What the task requires
Word for word, restate the entries below from their first line through the line that contains "Definition PGSHIFT : Z := 12.".

Saved data entries:
*** Begin section ***
(* ===== verification/KTypes.v ===== *)
(** * kernel/include/riscv.h and memlayout.h: pages, page-table entries, layout

    The constants and macros the memory components use, for the RISC-V build
    (the [ARCHS] of the Makefile). *)
From S2P Require Import Prelude Mem.
Definition PGSIZE : Z := 4096.
Definition PGSHIFT : Z := 12.

Definition PGROUNDUP (sz : Z) : Z := Z.land (u64 (sz + PGSIZE - 1)) (Z.lnot (PGSIZE - 1)).
Definition PGROUNDDOWN (a : Z) : Z := Z.land a (Z.lnot (PGSIZE - 1)).

Definition PTE_V : Z := Z.shiftl 1 0.
Definition PTE_R : Z := Z.shiftl 1 1.
Definition PTE_W : Z := Z.shiftl 1 2.
Definition PTE_X : Z := Z.shiftl 1 3.
Definition PTE_U : Z := Z.shiftl 1 4.
Definition PTE_A : Z := Z.shiftl 1 6.
Definition PTE_D : Z := Z.shiftl 1 7.

Definition PA2PTE (pa : Z) : Z := u64 (Z.shiftl (Z.shiftr pa 12) 10).
Definition PTE2PA (pte : Z) : Z := u64 (Z.shiftl (Z.shiftr pte 10) 12).
Definition PTE_FLAGS (pte : Z) : Z := Z.land pte 0x3FF.

Definition PXMASK : Z := 0x1FF.
Definition PXSHIFT (level : Z) : Z := PGSHIFT + 9 * level.
Definition PX (level va : Z) : Z := Z.land (Z.shiftr va (PXSHIFT level)) PXMASK.

Definition MAXVA : Z := Z.shiftl 1 (9 + 9 + 9 + 12 - 1).

Definition KERNBASE : Z := 0x80200000.
Definition PHYSTOP : Z := KERNBASE + 512 * 1024 * 1024.

Definition FINISHER_BASE : Z := 0x100000.
Definition UART0 : Z := 0x10000000.
Definition VIRTIO0 : Z := 0x10001000.
Definition PLIC : Z := 0x0c000000.

Definition NPROC : Z := 16.
Definition NTHREADS_PER_PROC : Z := 4.
Definition NTHREADS : Z := NPROC * NTHREADS_PER_PROC.

Definition TRAMPOLINE : Z := MAXVA - PGSIZE.
Definition KSTACK_PAGE : Z := 64.
Definition MAX_THREAD : Z := NTHREADS_PER_PROC.
Definition KSTACK (t : Z) : Z := TRAMPOLINE - (t + 1) * (KSTACK_PAGE + 1) * PGSIZE.
Definition SIGRETURN : Z := TRAMPOLINE - PGSIZE.
Definition TRAPFRAME : Z := SIGRETURN - PGSIZE.
Definition THREAD_TRAPFRAME (idx : Z) : Z := TRAPFRAME - idx * PGSIZE.
Definition MMAP_MAX_ADDR_START : Z := THREAD_TRAPFRAME MAX_THREAD.

(** [pa] is the address of a page. *)
Definition page_aligned (a : Z) : Prop := a mod PGSIZE = 0.

(** [x] is a byte of the page [pa]. *)
Definition in_page (pa x : Z) : Prop := pa <= x < pa + PGSIZE.

Section Pages.
Implicit Types a sz va pa pte : Z.

Lemma PGROUNDDOWN_eq a : PGROUNDDOWN a = a / PGSIZE * PGSIZE.
Proof. apply (land_lnot_ones a 12). lia. Qed.

Lemma PGROUNDUP_eq sz :
  0 <= sz <= 2 ^ 64 - PGSIZE -> PGROUNDUP sz = (sz + PGSIZE - 1) / PGSIZE * PGSIZE.
Proof.
  intros H. unfold PGROUNDUP, PGSIZE in *. rewrite wrap_small by lia.
  apply (land_lnot_ones (sz + 4096 - 1) 12). lia.
Qed.

Lemma PGROUNDDOWN_spec a : page_aligned (PGROUNDDOWN a) /\ PGROUNDDOWN a <= a < PGROUNDDOWN a + PGSIZE.
Proof.
  rewrite PGROUNDDOWN_eq. unfold page_aligned, PGSIZE.
  rewrite Z.mod_mul by lia. pose proof (Z.div_mod a 4096). pose proof (Z.mod_pos_bound a 4096). lia.
Qed.

Lemma PGROUNDDOWN_aligned a : page_aligned a -> PGROUNDDOWN a = a.
Proof. rewrite PGROUNDDOWN_eq. unfold page_aligned, PGSIZE. intros. pose proof (Z.div_mod a 4096). lia. Qed.

Lemma PGROUNDUP_spec sz :
  0 <= sz <= 2 ^ 64 - PGSIZE ->
  page_aligned (PGROUNDUP sz) /\ sz <= PGROUNDUP sz < sz + PGSIZE.
Proof.
  intros. rewrite PGROUNDUP_eq by done. unfold page_aligned, PGSIZE.
  rewrite Z.mod_mul by lia.
  pose proof (Z.div_mod (sz + 4096 - 1) 4096). pose proof (Z.mod_pos_bound (sz + 4096 - 1) 4096). lia.
Qed.

Lemma page_disjoint p q : page_aligned p -> page_aligned q -> p <> q -> p + PGSIZE <= q \/ q + PGSIZE <= p.
Proof.
  unfold page_aligned, PGSIZE. intros Hp Hq Hne.
  pose proof (Z.div_mod p 4096). pose proof (Z.div_mod q 4096). lia.
Qed.

Lemma in_page_eq pa pb x :
  page_aligned pa -> page_aligned pb -> in_page pa x -> in_page pb x -> pa = pb.
Proof.
  intros Ha Hb H1 H2. unfold in_page in *. destruct (decide (pa = pb)) as [|Hne]; [done|].
  destruct (page_disjoint pa pb Ha Hb Hne); lia.
Qed.

Lemma PX_range level va : 0 <= PX level va < 512.
Proof. unfold PX, PXMASK. change 0x1FF with (Z.ones 9). rewrite Z.land_ones by lia. apply Z.mod_pos_bound. lia. Qed.

Lemma PX_eq level va : 0 <= level -> PX level va = va / 2 ^ (12 + 9 * level) mod 512.
Proof.
  intros. unfold PX, PXMASK, PXSHIFT, PGSHIFT. change 0x1FF with (Z.ones 9).
  rewrite Z.land_ones, Z.shiftr_div_pow2 by lia. done.
Qed.

(** Below [MAXVA], the three indices determine the page of an address. *)
Lemma PX_inj va va' :
  0 <= va < MAXVA -> 0 <= va' < MAXVA ->
  PX 2 va = PX 2 va' -> PX 1 va = PX 1 va' -> PX 0 va = PX 0 va' ->
  PGROUNDDOWN va = PGROUNDDOWN va'.
Proof.
  intros H H'. rewrite !PX_eq by lia. rewrite !PGROUNDDOWN_eq. unfold PGSIZE.
  change (2 ^ (12 + 9 * 2)) with (4096 * 512 * 512). change (2 ^ (12 + 9 * 1)) with (4096 * 512).
  change (2 ^ (12 + 9 * 0)) with 4096.
  rewrite <- !Z.div_div by lia.
  change MAXVA with (4096 * (512 * 512 * 256)) in *.
  pose proof (Z.div_lt_upper_bound va 4096 (512 * 512 * 256) ltac:(lia) ltac:(lia)).
  pose proof (Z.div_lt_upper_bound va' 4096 (512 * 512 * 256) ltac:(lia) ltac:(lia)).
  pose proof (Z.div_pos va 4096 ltac:(lia) ltac:(lia)).
  pose proof (Z.div_pos va' 4096 ltac:(lia) ltac:(lia)).
  generalize dependent (va / 4096). generalize dependent (va' / 4096). clear.
  intros v' Hv' Hv'0 v Hv Hv0.
  pose proof (Z.div_mod v 512). pose proof (Z.div_mod v' 512).
  pose proof (Z.div_mod (v / 512) 512). pose proof (Z.div_mod (v' / 512) 512).
  pose proof (Z.div_mod (v / 512 / 512) 512). pose proof (Z.div_mod (v' / 512 / 512) 512).
  assert (v / 512 / 512 / 512 = 0) by (rewrite !Z.div_div by lia; apply Z.div_small; lia).
  assert (v' / 512 / 512 / 512 = 0) by (rewrite !Z.div_div by lia; apply Z.div_small; lia).
  lia.
Qed.

(** A page-table entry carries the address of a page and its flag bits. *)
Lemma PA2PTE_eq pa : page_aligned pa -> 0 <= pa < 2 ^ 56 -> PA2PTE pa = pa / 4096 * 2 ^ 10.
Proof.
  intros Ha H. unfold PA2PTE. rewrite Z.shiftr_div_pow2, Z.shiftl_mul_pow2 by lia.
  apply wrap_small. change (2 ^ 12) with 4096. change (2 ^ 10) with 1024.
  pose proof (Z.div_pos pa 4096 ltac:(lia) ltac:(lia)).
  pose proof (Z.div_lt_upper_bound pa 4096 (2 ^ 44) ltac:(lia) ltac:(lia)). lia.
Qed.

Lemma pte_make pa flags :
  page_aligned pa -> 0 <= pa < 2 ^ 56 -> 0 <= flags < 2 ^ 10 ->
  let pte := Z.lor (PA2PTE pa) flags in
  PTE2PA pte = pa /\ PTE_FLAGS pte = flags /\ 0 <= pte < 2 ^ 64.
Proof.
  intros Ha H Hf. rewrite PA2PTE_eq, lor_low_high by (done || lia).
  unfold page_aligned, PGSIZE in Ha. pose proof (Z.div_mod pa 4096) as Hdm.
  pose proof (Z.div_pos pa 4096 ltac:(lia) ltac:(lia)).
  pose proof (Z.div_lt_upper_bound pa 4096 (2 ^ 44) ltac:(lia) ltac:(lia)).
  split_and!; [| |change (2 ^ 10) with 1024 in *; lia..].
  - unfold PTE2PA. rewrite Z.shiftr_div_pow2, Z.shiftl_mul_pow2 by lia.
    rewrite Z.div_add_l, (Z.div_small flags), Z.add_0_r by lia.
    rewrite wrap_small; change (2 ^ 12) with 4096; lia.
  - unfold PTE_FLAGS. change 0x3FF with (Z.ones 10). rewrite Z.land_ones by lia.
    rewrite Z.add_comm, Z.mod_add, Z.mod_small by lia. done.
Qed.
End Pages.

(** * Names of kernel objects

    The states of threads and processes (kernel/include/thread.h, proc.h) and
    symbolic addresses for the objects the kernel links together: its queues,
    the [struct list_head] fields embedded in its structures, and its
    spinlocks.  Threads and processes are indices into [tcb_pool] and [proc];
    an object obtained from the page allocator is the address of its page. *)

Inductive thread_state :=
| TCB_UNUSED | TCB_USED | TCB_RUNNABLE | TCB_RUNNING | TCB_SLEEPING.

Inductive procstate := UNUSED | USED | ZOMBIE.

#[global] Instance thread_state_dec : EqDecision thread_state.
Proof. solve_decision. Defined.
#[global] Instance procstate_dec : EqDecision procstate.
Proof. solve_decision. Defined.

Definition thread_state_num (s : thread_state) : nat :=
  match s with
  | TCB_UNUSED => 0 | TCB_USED => 1 | TCB_RUNNABLE => 2 | TCB_RUNNING => 3 | TCB_SLEEPING => 4
  end.
Definition procstate_num (s : procstate) : nat :=
  match s with UNUSED => 0 | USED => 1 | ZOMBIE => 2 end.

(** Every [queue_t] of the kernel: the state queues of sched.c and thread.c, the
    waiting queue of a futex and of a condition variable. *)
Inductive qid :=
| PQ (s : procstate)
| TQ (s : thread_state)
| FutexQ (fp : Z)
| CondQ (c : Z).

#[global] Instance qid_dec : EqDecision qid.
Proof. solve_decision. Defined.

Definition qid_code (q : qid) : nat * Z :=
  match q with
  | PQ s => (procstate_num s, 0)
  | TQ s => ((3 + thread_state_num s)%nat, 0)
  | FutexQ a => (8%nat, a)
  | CondQ a => (9%nat, a)
  end.
Definition qid_uncode (c : nat * Z) : qid :=
  match c with
  | (0, _) => PQ UNUSED | (1, _) => PQ USED | (2, _) => PQ ZOMBIE
  | (3, _) => TQ TCB_UNUSED | (4, _) => TQ TCB_USED | (5, _) => TQ TCB_RUNNABLE
  | (6, _) => TQ TCB_RUNNING | (7, _) => TQ TCB_SLEEPING
  | (8, a) => FutexQ a | (_, a) => CondQ a
  end%nat.
#[global] Instance qid_countable : Countable qid.
Proof. apply (inj_countable' qid_code qid_uncode). by intros [[]|[]| |]. Defined.

(** Every [struct list_head] of the kernel. *)
Inductive lptr :=
| QHead (q : qid)          (* &q->list *)
| TState (t : nat)         (* &t->state_list *)
| TWait (t : nat)          (* &t->wait_list *)
| TThreads (t : nat)       (* &t->threads *)
| TgThreads (p : nat)      (* &p->tg.threads *)
| PState (p : nat)         (* &p->state_list *)
| PSibling (p : nat)       (* &p->sibling_list *)
| SigPending (t : nat)     (* &t->sig_pending.list *)
| SigQ (q : Z)             (* &q->list, q a struct sigqueue *)
| VmaList (p : nat)        (* &p->mm.vma_list *)
| Vma (v : Z)              (* &v->vma_list *)
| FHead (i : Z)            (* &futex_hashtable.hash_head[i].list *)
| FNode (n : Z).           (* &n->futex_hash_list_node *)

#[global] Instance lptr_dec : EqDecision lptr.
Proof. solve_decision. Defined.

Definition lptr_code (l : lptr) : nat * (qid + (nat + Z)) :=
  match l with
  | QHead q => (0, inl q)
  | TState t => (1, inr (inl t)) | TWait t => (2, inr (inl t)) | TThreads t => (3, inr (inl t))
  | TgThreads p => (4, inr (inl p)) | PState p => (5, inr (inl p)) | PSibling p => (6, inr (inl p))
  | SigPending t => (7, inr (inl t)) | VmaList p => (8, inr (inl p))
  | SigQ a => (9, inr (inr a)) | Vma a => (10, inr (inr a))
  | FHead i => (11, inr (inr i)) | FNode a => (12, inr (inr a))
  end%nat.
Definition lptr_uncode (c : nat * (qid + (nat + Z))) : lptr :=
  match c with
  | (_, inl q) => QHead q
  | (1, inr (inl t)) => TState t | (2, inr (inl t)) => TWait t | (3, inr (inl t)) => TThreads t
  | (4, inr (inl p)) => TgThreads p | (5, inr (inl p)) => PState p | (6, inr (inl p)) => PSibling p
  | (7, inr (inl t)) => SigPending t | (_, inr (inl p)) => VmaList p
  | (9, inr (inr a)) => SigQ a | (10, inr (inr a)) => Vma a
  | (11, inr (inr i)) => FHead i | (_, inr (inr a)) => FNode a
  end%nat.
#[global] Instance lptr_countable : Countable lptr.
Proof. apply (inj_countable' lptr_code lptr_uncode). by intros []. Defined.

(** The [struct buf] nodes of the block cache: bcache.head and bcache.buf[i]. *)
Inductive bptr := BHead | BBuf (i : nat).

#[global] Instance bptr_dec : EqDecision bptr.
Proof. solve_decision. Defined.

Definition bptr_code (b : bptr) : option nat := match b with BHead => None | BBuf i => Some i end.
Definition bptr_uncode (c : option nat) : bptr := match c with None => BHead | Some i => BBuf i end.
#[global] Instance bptr_countable : Countable bptr.
Proof. apply (inj_countable' bptr_code bptr_uncode). by intros []. Defined.

(** Every [struct spinlock] of the kernel. *)
Inductive lockid :=
| L_kmem
| L_queue (q : qid)
| L_tcb (t : nat)
| L_sighand (a : Z)
| L_sigpending (t : nat)
| L_proc (p : nat)
| L_lth_exit (p : nat)
| L_tg (p : nat)
| L_mm (p : nat)
| L_wait
| L_ticks
| L_timeout
| L_futex_table
| L_ftable
| L_pipe (pi : Z)
| L_sleeplock (lk : Z)
| L_sem (s : Z)
| L_log
| L_bcache
| L_vfs_mtable
| L_vfsmlist
| L_vfspool
| L_icache
| L_mtable
| L_xv6fs_sb_pool
| L_xv6fs_inode_pool
| L_vdisk
| L_cons
| L_uart
| L_bdev
| L_ext4_fpool
| L_ext4_ipool
| L_pr.

#[global] Instance lockid_dec : EqDecision lockid.
Proof. solve_decision. Defined.

(** * The machine a kernel routine runs on

    The byte memory, the head of the page allocator's free list and its
    counter, and the locks the hart holds.  [acquire] and [release] are the
    spinlock operations as the holder sees them: taking a lock twice and
    releasing a lock that is not held both panic.  [Spinlock] models
    kernel/atomic/spinlock.c itself and proves that its routines implement
    these two. *)

Record mach := Mach {
  mmem : mem;
  freelist : Z;          (* kmem.freelist, 0 when empty *)
  g_freecnt : Z;         (* the int counter of kalloc.c *)
  held : list lockid;    (* spinlocks held by this hart, last taken first *)
}.

Definition set_mmem (m : mem) (s : mach) : mach := Mach m (freelist s) (g_freecnt s) (held s).
Definition set_freelist (p : Z) (s : mach) : mach := Mach (mmem s) p (g_freecnt s) (held s).
Definition set_freecnt (n : Z) (s : mach) : mach := Mach (mmem s) (freelist s) n (held s).
Definition set_held (l : list lockid) (s : mach) : mach := Mach (mmem s) (freelist s) (g_freecnt s) l.

Definition upd_mem (f : mem -> mem) : E mach unit := modify (fun s => set_mmem (f (mmem s)) s).

Definition acquire_held (l : lockid) (h : list lockid) : option (list lockid) :=
  if bool_decide (l ∈ h) then None else Some (l :: h).
Definition release_held (l : lockid) (h : list lockid) : option (list lockid) :=
  if bool_decide (l ∈ h) then Some (filter (fun x => x <> l) h) else None.

Definition acquire (l : lockid) : E mach unit := fun s =>
  match acquire_held l (held s) with
  | None => Panic "acquire" s
  | Some h => Done tt (set_held h s)
  end.

Definition release (l : lockid) : E mach unit := fun s =>
  match release_held l (held s) with
  | None => Panic "release" s
  | Some h => Done tt (set_held h s)
  end.

(** [initlock]: the lock is free, with no owner. *)
Definition initlock (l : lockid) : E mach unit :=
  modify (fun s => set_held (filter (fun x => x <> l) (held s)) s).

Section Locks.
Implicit Types (l : lockid) (h : list lockid) (s : mach).

Lemma release_acquire_held l h h' :
  acquire_held l h = Some h' -> release_held l h' = Some h.
Proof.
  unfold acquire_held, release_held. case_bool_decide as Hin; [done|]. intros [= <-].
  rewrite bool_decide_true by set_solver. f_equal.
  rewrite filter_cons_False by naive_solver.
  induction h as [|x h IH]; [done|].
  rewrite filter_cons_True by set_solver. f_equal. apply IH. set_solver.
Qed.

Lemma initlock_free l (Q : unit -> mach -> Prop) s :
  l ∉ held s -> Q tt s -> wp (initlock l) Q s.
Proof.
  intros Hl HQ. unfold initlock. apply wp_modify.
  replace (filter _ (held s)) with (held s); [by destruct s|].
  induction (held s) as [|x h IH]; [done|].
  rewrite filter_cons_True by set_solver. f_equal. apply IH. set_solver.
Qed.

Lemma wp_acquire l (Q : unit -> mach -> Prop) s :
  l ∉ held s -> Q tt (set_held (l :: held s) s) -> wp (acquire l) Q s.
Proof. intros H HQ. unfold wp, acquire, acquire_held. by rewrite bool_decide_false. Qed.

Lemma wp_release l (Q : unit -> mach -> Prop) s h :
  held s = l :: h -> l ∉ h -> Q tt (set_held h s) -> wp (release l) Q s.
Proof.
  intros Hs Hl HQ. unfold wp, release. rewrite Hs, (release_acquire_held l h); [done|].
  unfold acquire_held. by rewrite bool_decide_false.
Qed.
End Locks.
*** End section ***
The answer
(* ===== verification/KTypes.v ===== *)
(** * kernel/include/riscv.h and memlayout.h: pages, page-table entries, layout

    The constants and macros the memory components use, for the RISC-V build
    (the [ARCHS] of the Makefile). *)
From S2P Require Import Prelude Mem.
Definition PGSIZE : Z := 4096.
Definition PGSHIFT : Z := 12.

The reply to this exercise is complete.